Contudo, embora o estranho os explicasse que o sonho ainda não havia acabado, ele não passava de um estranho para os dois homens que continuavam desesperançosos. Tudo continuava como estava antes deles começaram a conversar, até que um simples ato do desconhecido mudou toda a história.
Sentados à mesa, já depois do anoitecer, os três preparam-se para sua refeição. A refeição está posta à frente dos três. O terceiro homem reparte o alimento entre eles e agradece a Deus pela refeição. Nesse momento, os dois discípulos reconhecem que, durante todo o tempo, estavam à presença de Jesus, mas ele era um desconhecido para eles. Aqui é que a pintura de Caravaggio faz sua intervenção.
O que há de interessante nessa pintura, que a torna diferente de tantas outras pinturas sobre o mesmo tema, é a simplicidade das figuras retratadas. Os discípulos retratados por Caravaggio em sua pintura são pessoas pobres. Não ostentam roupas caras ou enfeites de ouro. São pessoas do povo comum. Com um pouco de atenção, é até possível reparar em um remendo no cotovelo do homem à esquerda.
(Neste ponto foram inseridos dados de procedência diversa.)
(** C7. List the states the object goes through during a run, statement by
    statement, from the object the run starts on to the one it returns.
    Of any two of them the later one has every visited and affected user and
    computer of the earlier one, so the two affected sets never shrink in
    size. *)
Theorem marks_only_grow a seed :
  head (analyze_compromise_steps a seed) = Some a ∧
  last (analyze_compromise_steps a seed) = Some (analyze_compromise a seed) ∧
  ∀ i j s s',
    i ≤ j →
    analyze_compromise_steps a seed !! i = Some s →
    analyze_compromise_steps a seed !! j = Some s' →
    visited_users s ⊆ visited_users s' ∧
    visited_computers s ⊆ visited_computers s' ∧
    affected_users s ⊆ affected_users s' ∧
    affected_computers s ⊆ affected_computers s' ∧
    size (affected_users s) ≤ size (affected_users s') ∧
    size (affected_computers s) ≤ size (affected_computers s').
Proof.
  destruct (analyze_compromise_steps_ends a seed) as (Hhead & Hlast & Hchain).
  do 2 (split; [done|]).
  intros i j s s' Hij Hi Hj.
  assert (grows s s') as [Hvu Hvc Hau Hac _ _].
  { destruct i as [|i].
    - cbn in Hi. injection Hi as <-. by eapply chain_lookup.
    - destruct j as [|j]; [lia|].
      unfold analyze_compromise_steps in *. cbn in Hi, Hj.
      destruct Hchain as [_ Hchain].
      eapply (chain_lookup_le _ _ i j); [exact Hchain | lia | done | done]. }
  repeat split; try done; by apply subseteq_size.
Qed.

Lemma marks_only_grow_witness :
  visited_users scenario_analyzer
    ⊆ visited_users (visited_users_add (Str "U1") scenario_analyzer) ∧
  visited_computers scenario_analyzer
    ⊆ visited_computers (visited_users_add (Str "U1") scenario_analyzer) ∧
  affected_users scenario_analyzer
    ⊆ affected_users (visited_users_add (Str "U1") scenario_analyzer) ∧
  affected_computers scenario_analyzer
    ⊆ affected_computers (visited_users_add (Str "U1") scenario_analyzer) ∧
  size (affected_users scenario_analyzer)
    ≤ size (affected_users (visited_users_add (Str "U1") scenario_analyzer)) ∧
  size (affected_computers scenario_analyzer)
    ≤ size (affected_computers (visited_users_add (Str "U1") scenario_analyzer)).
Proof.
  apply (proj2 (proj2 (marks_only_grow scenario_analyzer (Str "U1"))) 0 1).
  - lia.
  - reflexivity.
  - reflexivity.
Defined.
(* ===== verification/RegionSplit.v ===== *)
(** * Overlay metadata and boundary splits of the region array: src/syscall/mem.c

    The memory syscalls cut the region array at the ends of the range they work
    on, and can take a cut back exactly.  The overlay fields of a region record
    which part of its host memory is a live file mapping. *)

From S2P Require Import Prelude Regions RegionFacts HostFds.

(** ** Overlay metadata *)

Definition region_has_live_overlay (r : guest_region_t) : bool :=
  r_overlay_active r && (r_overlay_start r <? r_overlay_end r).

Definition region_clear_overlay (r : guest_region_t) : guest_region_t := set_overlay false 0 0 r.

Definition clear_overlay_metadata_range (l : list guest_region_t) (start end_ : Z) : list guest_region_t :=
  map (fun r =>
    if negb (region_has_live_overlay r) then r
    else if negb (r_overlay_start r =? start) || negb (r_overlay_end r =? end_) then r
    else region_clear_overlay r) l.

(** The [for] loops that visit the regions overlapping a range, from the first
    one that ends above its start: [f] on every one of them. *)
Fixpoint visit_loop (f : guest_region_t -> guest_region_t) (start end_ : Z) (l : list guest_region_t)
    : list guest_region_t :=
  match l with
  | [] => []
  | r :: l' =>
      if end_ <=? r_start r then l
      else (if r_end r <=? start then r else f r) :: visit_loop f start end_ l'
  end.

Definition visit_range (f : guest_region_t -> guest_region_t) (start end_ : Z) (l : list guest_region_t)
    : list guest_region_t :=
  let i := guest_region_first_end_above l start in
  take i l ++ visit_loop f start end_ (drop i l).

Definition set_backing_ro (r : guest_region_t) : guest_region_t :=
  mk_region (r_start r) (r_end r) (r_gpa_base r) (r_vma_id r) (r_prot r) (r_flags r) (r_offset r)
    (r_backing_fd r) (r_shared r) (r_noreserve r) true (r_inherited_at_fork r) (r_overlay_active r)
    (r_overlay_start r) (r_overlay_end r) (r_name r).

Definition mark_region_backing_ro (l : list guest_region_t) (start end_ : Z) : list guest_region_t :=
  visit_range set_backing_ro start end_ l.

Section Split.
Context {H : Type} `{HE : HostEnv H}.

Definition host_page_size_cached : Z := if 0 <? sysconf_pagesize then sysconf_pagesize else 4096.

Definition region_clip_overlay (r : guest_region_t) : guest_region_t :=
  if negb (region_has_live_overlay r) || (r_end r <=? r_start r) then region_clear_overlay r
  else
    let hps := host_page_size_cached in
    let page_start := ALIGN_DOWN (r_start r) hps in
    let page_end := ALIGN_UP (r_end r) hps in
    let os := if r_overlay_start r <? page_start then page_start else r_overlay_start r in
    let oe := if page_end <? r_overlay_end r then page_end else r_overlay_end r in
    let r := set_overlay (r_overlay_active r) os oe r in
    if oe <=? os then region_clear_overlay r else r.

Definition mark_overlay_metadata_range (l : list guest_region_t) (start end_ overlay_start overlay_end : Z)
    : list guest_region_t :=
  visit_range (fun r => region_clip_overlay (set_overlay true overlay_start overlay_end r)) start end_ l.

(** ** Boundary splits *)

(** [None] for the index -1 of a split that did nothing. *)
Definition region_split_undo_t : Type := option (nat * guest_region_t).

Definition with_host (h : H) (g : tracker H) : tracker H :=
  mk_tracker (regions g) (next_vma_id g) (regions_tracker_stale g) h.

Definition split_regions_at_boundary (g : tracker H) (boundary : Z) : Z * region_split_undo_t * tracker H :=
  if boundary =? 0 then (0, None, g)
  else
    let l := regions g in
    let i := guest_region_first_end_above l boundary in
    match l !! i with
    | None => (0, None, g)
    | Some r =>
        if boundary <=? r_start r then (0, None, g)
        else if (GUEST_MAX_REGIONS <=? nregions g)%nat then (- LINUX_ENOMEM, None, g)
        else
          let '(fd, h) := if 0 <=? r_backing_fd r then host_dup (host g) (r_backing_fd r)
                          else (r_backing_fd r, host g) in
          if (0 <=? r_backing_fd r) && (fd <? 0) then (- LINUX_ENOMEM, None, with_host h g)
          else
            let lft := region_clip_overlay (set_end boundary r) in
            let rgt := region_clip_overlay (advance_start boundary (set_backing_fd fd r)) in
            (0, Some (i, r), with_host h (with_regions (take i l ++ lft :: rgt :: drop (i + 1) l) g))
    end.

Definition undo_region_split (g : tracker H) (undo : region_split_undo_t) : tracker H :=
  match undo with
  | None => g
  | Some (i, orig) =>
      let l := regions g in
      let h := match l !! (i + 1)%nat with
               | Some r => if 0 <=? r_backing_fd r then host_close (host g) (r_backing_fd r) else host g
               | None => host g
               end in
      with_host h (with_regions (take i l ++ orig :: drop (i + 2) l) g)
  end.

Definition split_regions_at_bounds (g : tracker H) (start end_ : Z)
    : Z * (region_split_undo_t * region_split_undo_t) * tracker H :=
  let '(err, u0, g) := split_regions_at_boundary g start in
  if err <? 0 then (err, (u0, None), g)
  else
    let '(err, u1, g) := split_regions_at_boundary g end_ in
    (err, (u0, u1), if err <? 0 then undo_region_split g u0 else g).

Definition undo_region_splits (g : tracker H) (undo : region_split_undo_t * region_split_undo_t) : tracker H :=
  undo_region_split (undo_region_split g (snd undo)) (fst undo).

End Split.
De igual modo, Jesus não possui sobre si nenhuma aura de santidade. Não há nada que possa distinguir Jesus dos outros homens. Nem mesmo a representação comum de uma auréola dourada sobre a cabeça de Jesus, como é de costume nas pinturas religiosas, aparece nessa representação. Qualquer santidade que Jesus possa ter está escondida aos olhos, não é facilmente perceptível.
Transformar momentos grandiosos da tradição reigiosa em pequenos atos corriqueiros da vida so ser humano comum é uma das qualidades mais presentes nas obras de Caravaggio. Quando comparada com outra representação da mesma cena, as diferenças motivadas por essa característica do pintor italiano tornam-se gritantes.

Nesta pintura de Philippe de Champaigne, a roupa de Jesus é de veludo. Os discípulos também usam roupas de pano fino. A aura de santidade a emanar de Jesus é retratada visualmente através de um halo dourado sobre sua cabeça. Toda a cena tem a função de dar a Jesus e aos seus discípulos aparência de sublimidade.
No entanto, justamente por sua simplicidade, a pintura de Caravaggio retrata com maestria a narrativa bíblica. Jesus é reconhecido por seus discípulos apenas quando ele reparte o pão à mesa, quando está próximo o bastante daqueles a quem ama para dividir com eles uma refeição e dar graças a Deus por fazê-lo. Também na narrativa bíblica, a divindade de Jesus está escondida e revela-se em suas pequenas atitudes.
Compartilhando a vida do ser humano simples, comum, pobre e mal vestido. É assim que a Bíblia fala sobre Jesus, é assim que Caravaggio fala sobre Jesus. Talvez seja possível reconhecer que tudo o que é sublime e glorioso apenas faz sentido quando, despido da sublimidade e da glória, divide a mesa com o vulgar e mal vestido.



1 comentários:
É interessante notar a discrepância entre uma pintura e outra. Um artista procura focar o Jesus mais simples, do cotidiano, enquanto o outro foca no Jesus divino, o Cristo. Creio que tomando como base o texto do Evangelho Lucano, realmente a gente nota um Jesus que se apresenta não cheio de glória e majestade, mas que se apresenta de uma forma oculta, imperceptível aos olhos comuns. Ou talvez aqui caiba um comentário: Será que o Jesus divino não pode se apresentar de forma simples? Será que o divino se apresenta somente de forma gloriosa e brilhante? Isso me levou a pensar também em como muitas vezes a concepção teológica, ainda que leiga, não está fundamentada na leitura do texto bíblico, mas sim na fé popular que não presta atenção aos detalhes mas, que na maioria das vezes, se contenta com o que é dito de cima de um pulpito ou pintado em um quadro colorido. Excelente texto, digno de nota!